Wide angle lens help

The crop factor
I have never owns a Nikon camera , strictly canon .
One is a cropped body the canon t3I the other is a full frame a canon 5D II

I guess that the Nikon D5300 is a cropped body .
A cropped body camera doesn't change the mm of the lens .. If I put a 24 mm lens on my T3I
its still a 24 mm lens ,,,,,,,,,,,,,,,,,,,,,,,,,,,,,,,,, you can put on a 1.4 extender and that changes the lenses MM.
But a cropped camera it changes the field of view of the lens , because the cameras censor is smaller then a full framed cameras censor ..
If I put my 17mm lens on ,my canon t3I then its around 24mm field of view ........
What ever you are photographing it might give the illusion that its closer , but its not , its just the field of view is narrower .
My t3i is a 1.6 crop take the mm of the lens times it by 1.6 and that is what the field off view is .
Allot of people don't understand how to equate the crop factor in and it gets debated or argued .

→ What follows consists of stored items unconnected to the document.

Notation "'try' x <- r ; k" := (bind r (fun x => k))
  (at level 10, x pattern, r at level 100, k at level 200).

(** ** The interpreter and its libraries *)

Record datetime := mk_datetime
  { year : Z; month : Z; day : Z; hour : Z; minute : Z; second : Z }.

(** What the interpreter and its libraries do with the code points from
    128 on, and with dates after the last day of the calendar.  None of it
    is in the repository. *)
Class Platform := {
  (* the value of a decimal digit (category Nd), which [\d], [int] and
     [strptime] accept *)
  uni_decimal : char -> option (fin 10);
  (* [str.isalpha] on one character *)
  uni_alpha : char -> bool;
  (* [str.isalnum] on one character: what [\w] matches besides [_] *)
  uni_alnum : char -> bool;
  (* [str.isspace] on one character: where [str.split] splits *)
  uni_space : char -> bool;
  (* [str.lower] of a string that is not all ASCII; it is not a map over
     the characters (a capital sigma depends on its place in the word,
     some capitals give two code points) *)
  uni_lower : text -> text;
  (* whether the first character, taken from a pattern, matches the second
     under [re.IGNORECASE] *)
  uni_ieq : char -> char -> bool;
  (* [strptime(s, '%d/%m/%Y, %H:%M:%S')] on a stamp with a decimal digit
     that is not ASCII: which positions take such a digit depends on the
     release of the interpreter *)
  strptime_wide : text -> option datetime;
  (* [pd.date_range(start, periods)] when the range runs past 31/12/9999:
     whether it raises depends on the release of pandas *)
  date_range_late : Z -> nat -> result (list Z)
}.

(** ** Characters and substrings *)

Module Chars.

Definition newline : char := 10%N.

Definition between (lo hi : N) (c : char) : bool :=
  ((lo <=? c) && (c <=? hi))%N.

Definition is_ascii (c : char) : bool := (c <? 128)%N.

Definition ascii_digit (c : char) : bool := between 48 57 c.
Definition is_upper (c : char) : bool := between 65 90 c.
Definition is_lower (c : char) : bool := between 97 122 c.
Definition ascii_letter (c : char) : bool := is_upper c || is_lower c.

(** [c.lower()] for an ASCII character *)
Definition ascii_lower (c : char) : char :=
  if is_upper c then (c + 32)%N else c.

(** [.] (no DOTALL flag): anything but a newline *)
Definition is_dot (c : char) : bool := negb (c =? newline)%N.

Section Classes.
Context {py : Platform}.

(** [\d] *)
Definition is_digit (c : char) : bool :=
  if is_ascii c then ascii_digit c
  else match uni_decimal c with Some _ => true | None => false end.

(** [str.isalpha] on one character *)
Definition is_alpha (c : char) : bool :=
  if is_ascii c then ascii_letter c else uni_alpha c.

(** [\w] *)
Definition is_word (c : char) : bool :=
  if is_ascii c then ascii_letter c || ascii_digit c || (c =? ch "_")%N
  else uni_alnum c.

(** [str.isspace] on one character *)
Definition is_space (c : char) : bool :=
  if is_ascii c then between 9 13 c || between 28 32 c else uni_space c.

(** The value [int] gives a decimal digit. *)
Definition digit_value (c : char) : Z :=
  if is_ascii c then (Z.of_N c - 48)%Z
  else match uni_decimal c with
       | Some d => Z.of_nat (fin_to_nat d)
       | None => 0%Z
       end.

(** [s.lower()] *)
Definition lower (s : text) : text :=
  if forallb is_ascii s then map ascii_lower s else uni_lower s.

(** One character [p] of a pattern against one character [c] of the text
    under [re.IGNORECASE]. *)
Definition ieq (p c : char) : bool :=
  if is_ascii p && is_ascii c then (ascii_lower p =? ascii_lower c)%N
  else uni_ieq p c.

End Classes.

End Chars.
Import Chars.

(** The longest prefix whose characters satisfy [p], and what follows it:
    how a greedy [c+] or [c*] consumes when nothing after it can fail. *)
Fixpoint span (p : char -> bool) (s : text) : text * text :=
  match s with
  | [] => ([], [])
  | c :: s' =>
      if p c then let '(a, b) := span p s' in (c :: a, b) else ([], s)
  end.

(** [s] minus the literal prefix [p], when [s] starts with [p]. *)
Fixpoint strip_prefix (p s : text) : option text :=
  match p, s with
  | [], _ => Some s
  | a :: p', b :: s' => if (a =? b)%N then strip_prefix p' s' else None
  | _ :: _, [] => None
  end.

(** [s.startswith(p)] *)
Definition startswith (p s : text) : bool :=
  match strip_prefix p s with Some _ => true | None => false end.

(** [sub in s] *)
Fixpoint contains (sub s : text) : bool :=
  startswith sub s ||
  match s with
  | [] => false
  | _ :: s' => contains sub s'
  end.

(** [int(ds)] for a string of decimal digits (the interpreter's cap on the
    number of digits of such a string is not modelled) *)
Definition int {py : Platform} (ds : text) : Z :=
  fold_left (fun acc c => 10 * acc + digit_value c)%Z ds 0%Z.

(** ** The line pattern

    [pattern = r'\[(\d{2}/\d{2}/\d{4}, \d{2}:\d{2}:\d{2})\] (.+?): (.+)'] *)

Module Pattern.

Inductive token := Lit (c : char) | Digit.

(** [\d{2}/\d{2}/\d{4}, \d{2}:\d{2}:\d{2}], the first group *)
Definition stamp : list token :=
  [Digit; Digit; Lit (ch "/"); Digit; Digit; Lit (ch "/");
   Digit; Digit; Digit; Digit; Lit (ch ","); Lit (ch " ");
   Digit; Digit; Lit (ch ":"); Digit; Digit; Lit (ch ":"); Digit; Digit].

Definition match_token {py : Platform} (t : token) (c : char) : bool :=
  match t with
  | Lit a => (a =? c)%N
  | Digit => is_digit c
  end.

(** Match a sequence of single-character tokens at the start of [s]:
    the matched text and the rest. *)
Fixpoint match_tokens {py : Platform} (p : list token) (s : text)
  : option (text * text) :=
  match p with
  | [] => Some ([], s)
  | t :: p' =>
      match s with
      | [] => None
      | c :: s' =>
          if match_token t c then
            match match_tokens p' s' with
            | Some (m, rest) => Some (c :: m, rest)
            | None => None
            end
          else None
      end
  end.

(** [: (.+)] at the start of [s]: the greedy third group runs to the end of
    the line and has to be non-empty. *)
Definition match_body (s : text) : option (text * text) :=
  match strip_prefix (txt ": ") s with
  | Some s' =>
      match span is_dot s' with
      | ([], _) => None
      | (msg, rest) => Some (msg, rest)
      end
  | None => None
  end.

(** [(.+?): (.+)] at the start of [s]: the lazy second group takes one
    character, then tries the remainder of the pattern, and grows by one
    character each time that fails. *)
Fixpoint match_sender (s : text) : option (text * text * text) :=
  match s with
  | [] => None
  | c :: s' =>
      if is_dot c then
        match match_body s' with
        | Some (msg, rest) => Some ([c], msg, rest)
        | None =>
            match match_sender s' with
            | Some (sender, msg, rest) => Some (c :: sender, msg, rest)
            | None => None
            end
        end
      else None
  end.

(** The whole pattern anchored at the start of [s]: the three groups and
    the text after the match. *)
Definition match_here {py : Platform} (s : text)
  : option (text * text * text * text) :=
  match strip_prefix (txt "[") s with
  | None => None
  | Some s1 =>
      match match_tokens stamp s1 with
      | None => None
      | Some (dt_str, s2) =>
          match strip_prefix (txt "] ") s2 with
          | None => None
          | Some s3 =>
              match match_sender s3 with
              | None => None
              | Some (sender, msg, rest) => Some (dt_str, sender, msg, rest)
              end
          end
      end
  end.

(** The scan of [re.findall]: try the pattern at each position from the
    left; after a match the scan resumes where the match ended, which here
    is [skip] characters further on. *)
Fixpoint scan {py : Platform} (skip : nat) (s : text)
  : list (text * text * text) :=
  match s with
  | [] => []
  | _ :: s' =>
      match skip with
      | S k => scan k s'
      | O =>
          match match_here s with
          | Some (dt_str, sender, msg, rest) =>
              (dt_str, sender, msg) :: scan (length s' - length rest) s'
          | None => scan 0 s'
          end
      end
  end.

(** [re.findall(pattern, content)] *)
Definition findall {py : Platform} (content : text)
  : list (text * text * text) :=
  scan 0 content.

(** [re.search(r'(\d+) (\w+)', s)] anchored at the start of [s]: both
    groups are greedy; a shorter run of digits is followed by a digit, never
    by the space, so backtracking finds nothing more. *)
Definition match_int_word {py : Platform} (s : text) : option (text * text) :=
  match span is_digit s with
  | ([], _) => None
  | (ds, r) =>
      match strip_prefix (txt " ") r with
      | None => None
      | Some r' =>
          match span is_word r' with
          | ([], _) => None
          | (w, _) => Some (ds, w)
          end
      end
  end.

(** [re.search(r'(\d+) (\w+)', s)]: the leftmost match, as its two groups. *)
Fixpoint search_int_word {py : Platform} (s : text) : option (text * text) :=
  match match_int_word s with
  | Some g => Some g
  | None =>
      match s with
      | [] => None
      | _ :: s' => search_int_word s'
      end
  end.

End Pattern.
Import Pattern.

(** ** Dates and times *)

Module Datetime.
Local Open Scope Z_scope.

Definition is_leap (y : Z) : bool :=
  (y mod 4 =? 0) && (negb (y mod 100 =? 0) || (y mod 400 =? 0)).

Definition days_in_month (y m : Z) : Z :=
  if m =? 2 then (if is_leap y then 29 else 28)
  else if (m =? 4) || (m =? 6) || (m =? 9) || (m =? 11) then 30
  else 31.

(** What [datetime(...)] accepts; anything else is a [ValueError]. *)
Definition valid (dt : datetime) : bool :=
  (1 <=? year dt) && (year dt <=? 9999) &&
  (1 <=? month dt) && (month dt <=? 12) &&
  (1 <=? day dt) && (day dt <=? days_in_month (year dt) (month dt)) &&
  (0 <=? hour dt) && (hour dt <=? 23) &&
  (0 <=? minute dt) && (minute dt <=? 59) &&
  (0 <=? second dt) && (second dt <=? 59).

Definition days_before_year (y : Z) : Z :=
  let y' := y - 1 in y' * 365 + y' / 4 - y' / 100 + y' / 400.

(** Days of the year before the first of month [m]. *)
Definition days_before_month (y m : Z) : Z :=
  fold_left (fun acc k => acc + days_in_month y (Z.of_nat k))
            (seq 1 (Z.to_nat (m - 1))) 0.

(** [date.toordinal]: 1 is 01/01/0001. *)
Definition ymd2ord (y m d : Z) : Z :=
  days_before_year y + days_before_month y m + d.

(** [date.max.toordinal()]: the last day of the calendar, 31/12/9999. *)
Definition max_ordinal : Z := ymd2ord 9999 12 31.

(** [.dt.date], as an ordinal *)
Definition date_of (dt : datetime) : Z :=
  ymd2ord (year dt) (month dt) (day dt).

Physically you are totally correct, because the smaller sensor just crops a portion of the image (hence the word crop sensor). But especially for beginners it is much easier to understand when comparing full frame cameras to crop sensor cameras, when you talk about focal length (mm) only. Even Adobe and most camera and lens manufacturers do it this way.

In this regard the 11-16mm would produce the following result on a Nikon DX APS-C Sensor (1.5x crop): 16,5 - 24mm which is a really nice wideangle.